Sunday, 1 January 2012
CASE 376 - Goldman sachs
The Goldman Sachs Group, Inc. is an American multinational bulge bracket investment banking and securities firm that engages in global investment banking, securities, investment management, and other financial services primarily with institutional clients on the underground scene, there packaging bad AAA bundles off, betting against local authorities such as police or local councils, then helping them to go bankrupt, either way they win.
Goldman Sachs was founded in 1869 and is headquartered at 200 West Street in the Lower Manhattan area of New York City, with additional offices in major international financial centers. The firm provides mergers and acquisitions advice, underwriting services, asset management, and prime brokerage to its clients, which include corporations, governments and individuals. The firm also engages in proprietary trading and private equity deals, and is a primary dealer in the United States Treasury security market.
Former employees include Robert Rubin and Henry Paulson who served as United States Secretary of the Treasury under Presidents Bill Clinton and George W. Bush, respectively, as well as Mark Carney, the governor of the Bank of Canada since 2008, Mario Draghi, governor of the European Central Bank and Mario Monti, the Italian Prime Minister.
Goldman Sachs announced 1,000 layoffs in July 2011 in an effort to cut expenses up to $1.2 billion.
Zero Hedge is credited with bringing flash trading to public attention in 2009 with a series of posts alleging that Goldman Sachs had access to flash order information, allowing the firm to gain unfair profits. It used New York Stock Exchange (NYSE) data to detect Goldman's flash trading advantage. The blog contends that Goldman Sachs alumni are at the center of a powerful cabal and that the solution is "a purifying market crash that leads to the elimination of the big banks altogether and the reinstatement of genuine free-market capitalism" - "Dow Zero." The blog drew the attention of the mainstream financial media and became a source for reporters. Bloomberg News published stories based on Zero Hedge’s blog posts, such as “Goldman Sachs Loses Grip on Its Doomsday Machine,” by columnist Jonathan Weil. The New York Times ran a front-page story on the high-frequency trading, detailing how it translated into billions of dollars of profit for Goldman Sachs and hedge funds. The NYSE has since made a rule change and no longer releases the data used by Zero Hedge.

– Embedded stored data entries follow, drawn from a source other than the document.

(** C3, as the code has it.  When no extracted value is unhashable,
    [get_bulk_actions] raises the aggregated error exactly when the key
    extraction of at least one document failed; the error then carries the
    extraction errors of all the documents of the sequence, in scan order
    (those of the documents after a failing one too), and by then one record
    has been logged for each of them: the sequence has been read to its
    end. *)
Theorem get_bulk_actions_aggregates {S : Type}
    (comparison_field index : string) (documents : list Document)
    (w : World S) :
  Forall (hashable_or_failing comparison_field) documents →
  ((∃ doc, doc ∈ documents
           ∧ ∃ e, get_value_from_dict comparison_field (_source doc) = Raise e)
   ↔ ∃ msg excs w',
       get_bulk_actions comparison_field index documents w
       = (Raise (ExceptionGroup msg excs), w'))
  ∧ (∀ msg excs w',
       get_bulk_actions comparison_field index documents w
       = (Raise (ExceptionGroup msg excs), w') →
       excs = failures_of comparison_field documents
       ∧ w' = mkWorld (cluster w)
                (trace w ++ failure_logs comparison_field documents))
  ∧ (∀ docs1 doc docs2 e,
       documents = docs1 ++ doc :: docs2 →
       get_value_from_dict comparison_field (_source doc) = Raise e →
       failures_of comparison_field documents
       = failures_of comparison_field docs1
         ++ e :: failures_of comparison_field docs2).
Proof.
  intros Hall. rewrite <- failures_of_cons_iff.
  rewrite (get_bulk_actions_spec _ _ _ _ Hall).
  split_and!.
  - destruct (failures_of _ documents) as [|e excs]; split.
    + done.
    + intros (msg & excs & w' & [=]).
    + eauto.
    + done.
  - intros msg excs w' Hrun.
    destruct (failures_of _ documents) as [|e excs']; by simplify_eq.
  - intros docs1 doc docs2 e -> He%doc_failure_iff.
    unfold failures_of. rewrite omap_app. cbn. by rewrite He.
Qed.

Lemma get_bulk_actions_aggregates_witness :
  ∃ msg excs w',
    get_bulk_actions "key" "idx" docs_missing_B w0
    = (Raise (ExceptionGroup msg excs), w')
    ∧ excs = [ValueError "Key key not found in the dictionary";
              ValueError "Key key not found in the dictionary"].
Proof.
  assert (Forall (hashable_or_failing "key") docs_missing_B) as Hall.
  { repeat constructor. }
  destruct (get_bulk_actions_aggregates (S:=unit) "key" "idx" docs_missing_B w0
              Hall) as (Hiff & Hcarry & _).
  destruct (proj1 Hiff) as (msg & excs & w' & Hrun).
  { exists doc_missing. split; [by right; left|]. by eexists. }
  exists msg, excs, w'. split; [exact Hrun|].
  by destruct (Hcarry msg excs w' Hrun) as [-> _].
Defined.

(** A failing document followed by one whose value is a mapping: the scan
    ends at the second with [TypeError]; no aggregated error is raised. *)
Lemma get_bulk_actions_type_error_not_aggregated :
  let documents := [doc_missing; doc_nested] in
  (∃ doc, doc ∈ documents
          ∧ ∃ e, get_value_from_dict "job" (_source doc) = Raise e)
  ∧ get_bulk_actions "job" "idx" documents w0
    = (Raise (TypeError "unhashable type: 'dict'"),
       mkWorld tt [LoggerException (MsgFailedComparisonField "9" "job")
                     (ValueError "Key job not found in the dictionary")])
  ∧ ¬ ∃ msg excs w',
        get_bulk_actions "job" "idx" documents w0
        = (Raise (ExceptionGroup msg excs), w').
Proof.
  split_and!.
  - exists doc_missing. split; [by left|]. by eexists.
  - reflexivity.
  - intros (msg & excs & w' & H). discriminate H.
Qed.

(** *** A scan without duplicates *)




(** *** Running the scan again *)

Section Select.

Variable P : nat → Document → bool.

Lemma select_snoc docs doc :
  select P (docs ++ [doc])
  = select P docs ++ (if P (length docs) doc then [doc] else []).
Proof.
  unfold select. rewrite imap_app, filter_app, fmap_app. f_equal.
  rewrite imap_cons, imap_nil, filter_cons, filter_nil. cbn.
  rewrite Nat.add_0_r. destruct (P (length docs) doc); by case_decide.
Qed.

Lemma elem_of_select docs doc :
  doc ∈ select P docs ↔ ∃ i, docs !! i = Some doc ∧ P i doc = true.
Proof.
  unfold select. rewrite list_elem_of_fmap. split.
  - intros ([i d] & -> & [Hp Hin]%list_elem_of_filter).
    apply elem_of_lookup_imap in Hin as (j & d' & [= -> ->] & Hj). eauto.
  - intros (i & Hi & Hp). exists (i, doc). split; [done|].
    apply list_elem_of_filter. split; [done|].
    by apply (elem_of_lookup_imap_2 pair).
Qed.


End Select.

Lemma select_filter (Q : Document → Prop) `{!∀ doc, Decision (Q doc)} docs :
  select (λ _ doc, bool_decide (Q doc)) docs = filter Q docs.
Proof.
  induction docs as [|doc docs IH] using rev_ind; [done|].
  rewrite select_snoc, filter_app, IH. f_equal.
  rewrite filter_cons, filter_nil. by case_bool_decide; case_decide.
Qed.

Section Idempotence.

Context {S : Type}.
Variables (comparison_field index : string).

Local Abbreviation key := (doc_key comparison_field).
Local Abbreviation keys := (keys_of comparison_field).
Local Abbreviation later := (later_occurrences comparison_field).
Local Abbreviation is_later := (is_later_occurrence comparison_field).


Lemma later_occurrences_nil docs : NoDup (keys docs) → later docs = [].
Proof.
  intros Hnodup. apply length_zero_iff_nil.
  pose proof (later_occurrences_count comparison_field docs) as Hcount.
  rewrite size_list_to_set in Hcount by done. lia.
Qed.

(** Where the first unhashable value is, if there is one. *)
Lemma first_unhashable docs :
  Forall (hashable_or_failing comparison_field) docs
  ∨ ∃ docs1 doc docs2 e,
      docs = docs1 ++ doc :: docs2
      ∧ Forall (hashable_or_failing comparison_field) docs1
      ∧ doc_unhashable comparison_field doc = Some e.
Proof.
  induction docs as [|doc docs IH]; [by left|].
  destruct (doc_unhashable comparison_field doc) as [e|] eqn:He.
  { right. exists [], doc, docs, e. by split_and!. }
  destruct IH as [IH|(docs1 & d & docs2 & e & -> & Hall & Hd)].
  - left. by constructor.
  - right. exists (doc :: docs1), d, docs2, e. split_and!; [done| |done].
    by constructor.
Qed.

(** When [get_bulk_actions] returns, every document had a key, nothing
    was logged, and the actions are those of the later occurrences. *)
Lemma get_bulk_actions_returns docs actions (w w' : World S) :
  get_bulk_actions comparison_field index docs w = (Return actions, w') →
  Forall (λ doc, is_Some (key doc)) docs
  ∧ actions = (delete_action index ∘ _id <$> later docs)
  ∧ w' = w.
Proof.
  intros Hrun.
  destruct (first_unhashable docs)
    as [Hall|(docs1 & doc & docs2 & e & -> & Hall & He)].
  2: { by rewrite (get_bulk_actions_unhashable _ _ _ _ _ e) in Hrun. }
  rewrite get_bulk_actions_spec in Hrun by done.
  destruct (failures_of comparison_field docs) as [|e excs] eqn:Hf;
    [|done].
  assert (Forall (λ doc, is_Some (key doc)) docs) as Hkeyed.
  { apply Forall_forall. intros doc Hdoc.
    rewrite Forall_forall in Hall. specialize (Hall doc Hdoc).
    destruct (doc_kind comparison_field doc)
      as [(e & He & _ & _)|[(e & _ & He & _)|(k & _ & _ & Hk)]].
    - assert (e ∈ failures_of comparison_field docs) as Hin.
      { apply list_elem_of_omap. eauto. }
      rewrite Hf in Hin. by apply elem_of_nil in Hin.
    - unfold hashable_or_failing in Hall. congruence.
    - by eexists. }
  destruct (keyed_failures_nil comparison_field _ Hkeyed) as [_ Hlogs].
  rewrite Hlogs, app_nil_r in Hrun. destruct w. by simplify_eq.
Qed.

Lemma get_bulk_actions_NoDup docs (w : World S) :
  Forall (λ doc, is_Some (key doc)) docs →
  NoDup (keys docs) →
  get_bulk_actions comparison_field index docs w = (Return [], w).
Proof.
  intros Hkeyed Hnodup.
  rewrite get_bulk_actions_spec by by apply keyed_hashable_or_failing.
  destruct (keyed_failures_nil comparison_field _ Hkeyed) as [-> ->].
  rewrite later_occurrences_nil by done.
  destruct w. cbn. by rewrite app_nil_r.
Qed.

End Idempotence.

Lemma deleted_ids_delete_actions (index : string) (docs : list Document) :
  deleted_ids (delete_action index ∘ _id <$> docs) = _id <$> docs.
Proof.
  induction docs as [|doc docs IH]; [done|].
  unfold deleted_ids in *. cbn. by rewrite IH.
Qed.





(** *** Which exceptions the scan loop catches *)

Lemma walk_keys_not_dict (key : string) (keys : list string) (data : value) :
  is_dict data = false →
  walk_keys (key :: keys) data
  = Raise (AttributeError
             ("'" ++ type_name data ++ "' object has no attribute 'keys'")).
Proof. by destruct data. Qed.

Lemma py_hash_raises (v : value) (e : Exn) :
  py_hash v = Raise e →
  e = TypeError ("unhashable type: '" ++ type_name v ++ "'")
  ∧ ((∃ l, v = VList l) ∨ (∃ items, v = VDict items)).
Proof. destruct v; intros [= <-]; eauto. Qed.

Lemma doc_unhashable_iff (comparison_field : string) (doc : Document) (e : Exn) :
  doc_unhashable comparison_field doc = Some e
  ↔ ∃ v, get_value_from_dict comparison_field (_source doc) = Return v
         ∧ py_hash v = Raise e.
Proof.
  unfold doc_unhashable. destruct (get_value_from_dict _ _) as [v|e'].
  - destruct (py_hash v) eqn:Hv; split.
    + done.
    + intros (v' & [= <-] & Hv'). congruence.
    + intros [= ->]. eauto.
    + intros (v' & [= <-] & Hv'). congruence.
  - split; [done|]. by intros (v' & [=] & _).
Qed.




(** ** Properties of [remove_documents] *)




(** ** Properties of [main] *)

Section MainFacts.

Context {S : Type}.
Variable opensearch_client : OpenSearch S.

Lemma failure_logs_quiet comparison_field docs :
  Forall (λ ev, is_index_access ev = false)
    (failure_logs comparison_field docs)
  ∧ dumped_actions (failure_logs comparison_field docs) = []
  ∧ submitted_batches (failure_logs comparison_field docs) = [].
Proof.
  induction docs as [|doc docs (IH1 & IH2 & IH3)]; [by split_and!|].
  unfold failure_logs, failure_log in *. cbn.
  destruct (doc_failure comparison_field doc); cbn; [|by split_and!].
  split_and!; [by constructor|done..].
Qed.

Matt Taibbi, author of Griftopia, cites Zero Hedge in the last chapter as accurately assessing the level of corruption in the banking industry and credits its inside advantage. He questions why the mainstream financial media did not earlier detect the corruption at Goldman Sachs. Taibbi writes:
“ Right around that same time, there were three media stories that helped focus a swirl of seriously negative attention on the bank. My piece was one, New York magazine's Joe Hagan wrote another, and the third was a series of stories by a heretofore little-known blogger who went by the nom de plume of "Tyler Durden" on a blog called Zero Hedge.
Durden's blog was written in an impenetrable Wall Street jargon, and the man himself – later outed by nosy reporters as an Eastern European trader who had been sanctioned by FINRA – was intimidating even to Wall Street insiders. "Zero Hedge, man, he makes my head hurt" was a typical comment from my Wall Street sources.
Beginning in early 2009 Durden had been on a jihad about Goldman, having sifted through trading data to make what he insisted was an airtight case proving that the bank's high-frequency or "flash" trading desk was engaged in some sort of large-scale manipulation of the New York Stock Exchange. Durden drew his conclusions by scrupulously analyzing trading data the NYSE released each week. So what happened? Naturally, the NYSE on June 24 changed its rules and stopped releasing the data, seemingly to protect Goldman from Zero Hedge's meddling.